------ Supplied information ------

Lemma log_record_ok e q :
  0 < max_events (q_log q) -> log_len (q_log q) <= max_events (q_log q) ->
  exists l, log_record e q = (Ok tt, mkQueue (jobs q) (current_depth q) (shut q) (q_capacity q) l) /\
    0 < max_events l /\ log_len l <= max_events l.
Proof.
  intros H1 H2. unfold log_record. rewrite record_last_n by done. eexists. split; [reflexivity|].
  split; [done|]. unfold log_len. simpl.
  pose proof (length_last_n (Z.to_nat (max_events (q_log q))) (log_events (q_log q) ++ [e])). lia.
Qed.

Lemma refines_submit b cap now j q s :
  0 < cap -> cap * 3 < 2 ^ 64 -> refines cap q s ->
  let '(r, q') := impl_step b (QSubmit now j) q in
  let '(r', s') := spec_step cap (QSubmit now j) s in
  r = Some r' /\ refines cap q' s'.
Proof.
  intros Hc0 Hc3 Hr. pose proof Hr as [Hj Hf Hs Hd Hb Hsh Hcap [Hl1 Hl2]]. simpl.
  unfold submit, submit_priority, gets, bind at 1, id. rewrite Hsh.
  destruct (closed s) eqn:Ecl; [by split|]. rewrite Hcap.
  assert (Z.of_nat (length (fast s) + length (slow s)) = current_depth q) as ->
    by (rewrite Hd, Hj, length_app; lia).
  destruct (cap <=? current_depth q) eqn:Efull; bool_to_prop.
  - destruct (log_record_ok (queued_event now j) q Hl1 Hl2) as (l & Hl & ? & ?).
    unfold bind, throw. rewrite Hl. split; [done|]. split; simpl; try done. congruence.
  - unfold lift, bind at 1. rewrite arith_in by (unfold in_u; lia).
    unfold modify, bind at 1, bind at 1. destruct (urgent_job j) eqn:Eu; cbn [set_jobs jobs].
    + edestruct (log_record_ok (queued_event now j)) as (l & Hl & ? & ?); [| |].
      3:{ erewrite bind_Ok by exact Hl. unfold bind. rewrite arith_in by (unfold in_u; lia).
          unfold ret. split; [done|]. cbn. rewrite Hj, position_urgent by done.
          unfold insert_at. rewrite take_app_length, drop_app_length.
          split; simpl; try done.
          - by rewrite <- app_assoc.
          - apply Forall_app. split; [done|]. by constructor.
          - rewrite Hd, Hj, !length_app. simpl. lia.
          - lia. }
      all: done.
    + edestruct (log_record_ok (queued_event now j)) as (l & Hl & ? & ?); [| |].
      3:{ erewrite bind_Ok by exact Hl. unfold bind. rewrite arith_in by (unfold in_u; lia).
          unfold ret. split; [done|]. cbn. rewrite Hj.
          split; simpl; try done.
          - by rewrite <- app_assoc.
          - apply Forall_app. split; [done|]. by constructor.
          - rewrite Hd, Hj, !length_app. simpl. lia.
          - lia. }
      all: done.
Qed.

------

Task to complete:
Each line above where the word "jobs" occurs should be copied out.

Solution for this problem:
  exists l, log_record e q = (Ok tt, mkQueue (jobs q) (current_depth q) (shut q) (q_capacity q) l) /\
    unfold modify, bind at 1, bind at 1. destruct (urgent_job j) eqn:Eu; cbn [set_jobs jobs].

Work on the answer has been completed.